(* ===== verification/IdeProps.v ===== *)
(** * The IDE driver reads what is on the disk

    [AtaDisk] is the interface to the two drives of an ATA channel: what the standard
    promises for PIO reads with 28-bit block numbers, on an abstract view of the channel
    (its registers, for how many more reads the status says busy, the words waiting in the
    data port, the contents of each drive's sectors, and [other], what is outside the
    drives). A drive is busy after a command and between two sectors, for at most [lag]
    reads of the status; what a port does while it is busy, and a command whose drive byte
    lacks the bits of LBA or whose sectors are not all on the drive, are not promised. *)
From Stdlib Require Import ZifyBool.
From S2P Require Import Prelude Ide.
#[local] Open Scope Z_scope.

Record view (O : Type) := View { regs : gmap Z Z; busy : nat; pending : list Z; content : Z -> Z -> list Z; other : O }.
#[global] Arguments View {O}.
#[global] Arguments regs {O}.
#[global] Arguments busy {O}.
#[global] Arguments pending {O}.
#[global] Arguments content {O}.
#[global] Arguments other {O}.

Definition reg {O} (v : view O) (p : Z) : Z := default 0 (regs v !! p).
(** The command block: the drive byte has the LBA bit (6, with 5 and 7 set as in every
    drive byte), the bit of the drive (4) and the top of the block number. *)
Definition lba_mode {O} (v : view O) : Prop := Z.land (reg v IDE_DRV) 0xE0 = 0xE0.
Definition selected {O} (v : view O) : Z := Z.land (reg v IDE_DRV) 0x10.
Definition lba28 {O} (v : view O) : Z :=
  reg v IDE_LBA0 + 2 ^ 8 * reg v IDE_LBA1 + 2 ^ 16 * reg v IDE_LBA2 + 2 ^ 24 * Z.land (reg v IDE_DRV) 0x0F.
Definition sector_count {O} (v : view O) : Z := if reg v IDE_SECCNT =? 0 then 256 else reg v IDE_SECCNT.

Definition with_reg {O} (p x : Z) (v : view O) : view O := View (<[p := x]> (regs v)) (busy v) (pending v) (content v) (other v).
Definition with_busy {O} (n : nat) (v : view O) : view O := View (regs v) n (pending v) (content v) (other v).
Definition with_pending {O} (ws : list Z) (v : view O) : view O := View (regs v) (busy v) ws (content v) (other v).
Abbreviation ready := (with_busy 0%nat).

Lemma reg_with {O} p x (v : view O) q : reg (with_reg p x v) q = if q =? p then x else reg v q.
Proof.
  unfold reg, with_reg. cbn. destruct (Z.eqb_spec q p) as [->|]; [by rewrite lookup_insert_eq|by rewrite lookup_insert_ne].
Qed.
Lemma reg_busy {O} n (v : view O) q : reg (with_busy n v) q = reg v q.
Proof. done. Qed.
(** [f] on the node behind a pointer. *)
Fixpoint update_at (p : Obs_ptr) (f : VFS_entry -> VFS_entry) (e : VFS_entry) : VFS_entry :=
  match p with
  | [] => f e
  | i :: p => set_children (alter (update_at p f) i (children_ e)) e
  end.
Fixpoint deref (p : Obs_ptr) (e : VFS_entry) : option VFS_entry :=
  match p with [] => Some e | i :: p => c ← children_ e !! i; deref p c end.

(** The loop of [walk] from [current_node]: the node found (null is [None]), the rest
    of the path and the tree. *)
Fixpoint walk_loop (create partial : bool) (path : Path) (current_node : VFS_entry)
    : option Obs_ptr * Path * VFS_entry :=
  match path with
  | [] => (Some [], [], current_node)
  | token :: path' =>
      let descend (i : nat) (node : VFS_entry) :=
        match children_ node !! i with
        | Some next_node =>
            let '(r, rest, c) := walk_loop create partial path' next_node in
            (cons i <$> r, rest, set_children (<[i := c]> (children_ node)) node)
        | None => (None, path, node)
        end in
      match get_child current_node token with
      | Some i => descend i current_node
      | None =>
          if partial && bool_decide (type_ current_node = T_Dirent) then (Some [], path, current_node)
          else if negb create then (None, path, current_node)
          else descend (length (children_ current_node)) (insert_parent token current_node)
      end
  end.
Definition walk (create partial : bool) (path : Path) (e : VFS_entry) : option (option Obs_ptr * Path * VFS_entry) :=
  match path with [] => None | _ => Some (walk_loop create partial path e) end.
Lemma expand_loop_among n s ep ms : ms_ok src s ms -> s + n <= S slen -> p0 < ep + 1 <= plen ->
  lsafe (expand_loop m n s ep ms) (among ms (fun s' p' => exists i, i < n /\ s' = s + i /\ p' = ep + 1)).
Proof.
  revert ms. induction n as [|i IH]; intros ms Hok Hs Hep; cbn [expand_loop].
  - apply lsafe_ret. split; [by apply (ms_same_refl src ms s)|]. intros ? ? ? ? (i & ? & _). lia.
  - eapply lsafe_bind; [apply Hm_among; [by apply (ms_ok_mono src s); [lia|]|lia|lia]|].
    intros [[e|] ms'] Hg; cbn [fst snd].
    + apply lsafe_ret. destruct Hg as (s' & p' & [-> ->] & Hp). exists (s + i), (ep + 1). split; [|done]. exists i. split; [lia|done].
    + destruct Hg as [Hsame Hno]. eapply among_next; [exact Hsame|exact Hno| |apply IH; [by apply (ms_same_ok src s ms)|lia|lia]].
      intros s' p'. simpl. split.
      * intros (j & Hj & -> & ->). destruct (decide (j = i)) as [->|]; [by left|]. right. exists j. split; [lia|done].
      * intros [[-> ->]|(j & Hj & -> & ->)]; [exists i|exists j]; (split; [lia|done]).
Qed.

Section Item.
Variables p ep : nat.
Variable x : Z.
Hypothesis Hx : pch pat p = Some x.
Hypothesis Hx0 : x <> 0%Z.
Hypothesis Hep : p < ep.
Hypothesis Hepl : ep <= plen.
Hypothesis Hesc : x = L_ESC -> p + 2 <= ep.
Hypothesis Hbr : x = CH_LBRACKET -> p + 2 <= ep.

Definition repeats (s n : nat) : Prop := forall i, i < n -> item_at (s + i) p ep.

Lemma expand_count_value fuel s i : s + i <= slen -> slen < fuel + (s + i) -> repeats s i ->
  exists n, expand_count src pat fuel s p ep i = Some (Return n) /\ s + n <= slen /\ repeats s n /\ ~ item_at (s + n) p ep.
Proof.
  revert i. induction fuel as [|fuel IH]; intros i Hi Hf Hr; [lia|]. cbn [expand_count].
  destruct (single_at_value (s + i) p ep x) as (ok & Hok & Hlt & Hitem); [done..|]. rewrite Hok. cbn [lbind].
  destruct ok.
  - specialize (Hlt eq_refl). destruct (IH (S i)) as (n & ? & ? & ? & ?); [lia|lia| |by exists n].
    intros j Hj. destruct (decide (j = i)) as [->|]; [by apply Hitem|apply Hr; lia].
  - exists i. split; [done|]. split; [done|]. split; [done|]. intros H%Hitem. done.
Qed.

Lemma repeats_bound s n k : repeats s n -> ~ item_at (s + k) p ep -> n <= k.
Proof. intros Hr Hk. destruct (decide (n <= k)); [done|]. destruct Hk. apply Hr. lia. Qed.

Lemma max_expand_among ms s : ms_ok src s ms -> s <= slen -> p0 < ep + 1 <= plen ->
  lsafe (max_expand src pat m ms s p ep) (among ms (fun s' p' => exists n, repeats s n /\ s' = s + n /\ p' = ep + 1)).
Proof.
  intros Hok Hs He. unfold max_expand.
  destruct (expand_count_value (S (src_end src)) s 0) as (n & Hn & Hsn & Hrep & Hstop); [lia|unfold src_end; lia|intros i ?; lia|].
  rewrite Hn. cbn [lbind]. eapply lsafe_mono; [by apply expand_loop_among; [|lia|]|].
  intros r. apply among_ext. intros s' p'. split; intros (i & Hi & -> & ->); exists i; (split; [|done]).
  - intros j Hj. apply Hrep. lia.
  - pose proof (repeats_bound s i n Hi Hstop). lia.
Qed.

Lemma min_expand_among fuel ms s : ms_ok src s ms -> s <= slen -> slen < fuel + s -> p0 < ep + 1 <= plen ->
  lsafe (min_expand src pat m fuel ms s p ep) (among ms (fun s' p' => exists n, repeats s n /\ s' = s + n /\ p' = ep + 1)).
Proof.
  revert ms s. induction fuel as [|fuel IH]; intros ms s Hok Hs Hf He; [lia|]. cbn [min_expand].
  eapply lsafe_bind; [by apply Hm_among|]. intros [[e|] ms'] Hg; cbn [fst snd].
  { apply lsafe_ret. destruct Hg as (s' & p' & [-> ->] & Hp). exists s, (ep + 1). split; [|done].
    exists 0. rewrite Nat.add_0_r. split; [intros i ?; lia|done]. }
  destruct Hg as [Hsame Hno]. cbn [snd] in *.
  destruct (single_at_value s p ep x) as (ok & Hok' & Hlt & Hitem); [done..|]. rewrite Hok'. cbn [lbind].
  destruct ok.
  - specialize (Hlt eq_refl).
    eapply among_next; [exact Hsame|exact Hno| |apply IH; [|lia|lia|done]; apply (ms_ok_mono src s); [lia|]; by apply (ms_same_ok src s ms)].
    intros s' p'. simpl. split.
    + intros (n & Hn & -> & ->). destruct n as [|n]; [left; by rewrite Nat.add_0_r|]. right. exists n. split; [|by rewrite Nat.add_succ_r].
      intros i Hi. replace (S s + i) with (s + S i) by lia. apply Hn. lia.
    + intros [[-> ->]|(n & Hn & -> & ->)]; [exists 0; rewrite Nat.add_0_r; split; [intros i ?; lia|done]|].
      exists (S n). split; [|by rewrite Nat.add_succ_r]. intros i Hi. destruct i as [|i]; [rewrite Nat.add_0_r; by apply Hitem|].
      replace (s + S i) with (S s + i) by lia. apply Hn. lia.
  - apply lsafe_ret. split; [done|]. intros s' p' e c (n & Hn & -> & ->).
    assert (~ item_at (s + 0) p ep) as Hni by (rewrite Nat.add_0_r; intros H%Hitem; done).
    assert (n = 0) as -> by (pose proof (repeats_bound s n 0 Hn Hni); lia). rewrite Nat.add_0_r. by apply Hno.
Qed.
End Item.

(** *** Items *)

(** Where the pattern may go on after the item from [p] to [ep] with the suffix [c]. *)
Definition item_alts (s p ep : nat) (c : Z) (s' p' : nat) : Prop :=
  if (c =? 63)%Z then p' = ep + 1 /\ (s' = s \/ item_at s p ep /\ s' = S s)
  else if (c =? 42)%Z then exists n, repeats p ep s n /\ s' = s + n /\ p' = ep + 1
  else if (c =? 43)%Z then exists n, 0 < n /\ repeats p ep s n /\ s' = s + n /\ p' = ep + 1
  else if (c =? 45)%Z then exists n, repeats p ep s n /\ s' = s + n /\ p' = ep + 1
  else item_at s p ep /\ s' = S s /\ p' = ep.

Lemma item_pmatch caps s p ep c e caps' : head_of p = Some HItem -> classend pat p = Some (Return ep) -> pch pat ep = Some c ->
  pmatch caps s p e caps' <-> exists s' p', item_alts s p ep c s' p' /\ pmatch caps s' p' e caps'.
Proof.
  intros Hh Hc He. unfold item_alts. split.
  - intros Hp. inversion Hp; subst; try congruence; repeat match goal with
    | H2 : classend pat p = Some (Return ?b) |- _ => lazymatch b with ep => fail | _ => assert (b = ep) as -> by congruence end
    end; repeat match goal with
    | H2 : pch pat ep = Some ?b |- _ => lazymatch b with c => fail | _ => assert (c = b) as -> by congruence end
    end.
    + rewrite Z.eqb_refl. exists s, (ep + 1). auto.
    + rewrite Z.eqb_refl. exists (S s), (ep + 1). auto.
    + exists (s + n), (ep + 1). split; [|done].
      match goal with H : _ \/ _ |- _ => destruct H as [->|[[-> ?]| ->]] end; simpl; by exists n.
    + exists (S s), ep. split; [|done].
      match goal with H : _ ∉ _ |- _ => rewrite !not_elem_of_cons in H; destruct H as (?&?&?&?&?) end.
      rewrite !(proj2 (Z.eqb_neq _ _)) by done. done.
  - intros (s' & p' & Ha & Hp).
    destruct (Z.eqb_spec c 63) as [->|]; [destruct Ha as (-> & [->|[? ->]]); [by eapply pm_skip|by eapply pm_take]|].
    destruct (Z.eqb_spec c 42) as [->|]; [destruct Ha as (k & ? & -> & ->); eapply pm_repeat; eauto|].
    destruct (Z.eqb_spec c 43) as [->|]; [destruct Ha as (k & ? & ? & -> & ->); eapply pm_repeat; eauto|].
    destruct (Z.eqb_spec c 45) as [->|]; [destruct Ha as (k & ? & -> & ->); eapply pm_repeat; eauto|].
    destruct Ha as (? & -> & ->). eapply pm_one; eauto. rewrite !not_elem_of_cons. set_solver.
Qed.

▬▬▬▬▬▬▬▬▬▬

WHAT IS BEING ASKED: In the material above, find the lines that contain "global" and show them.

YOUR RESPONSE:
#[global] Arguments View {O}.
#[global] Arguments regs {O}.
#[global] Arguments busy {O}.
#[global] Arguments pending {O}.
#[global] Arguments content {O}.
#[global] Arguments other {O}.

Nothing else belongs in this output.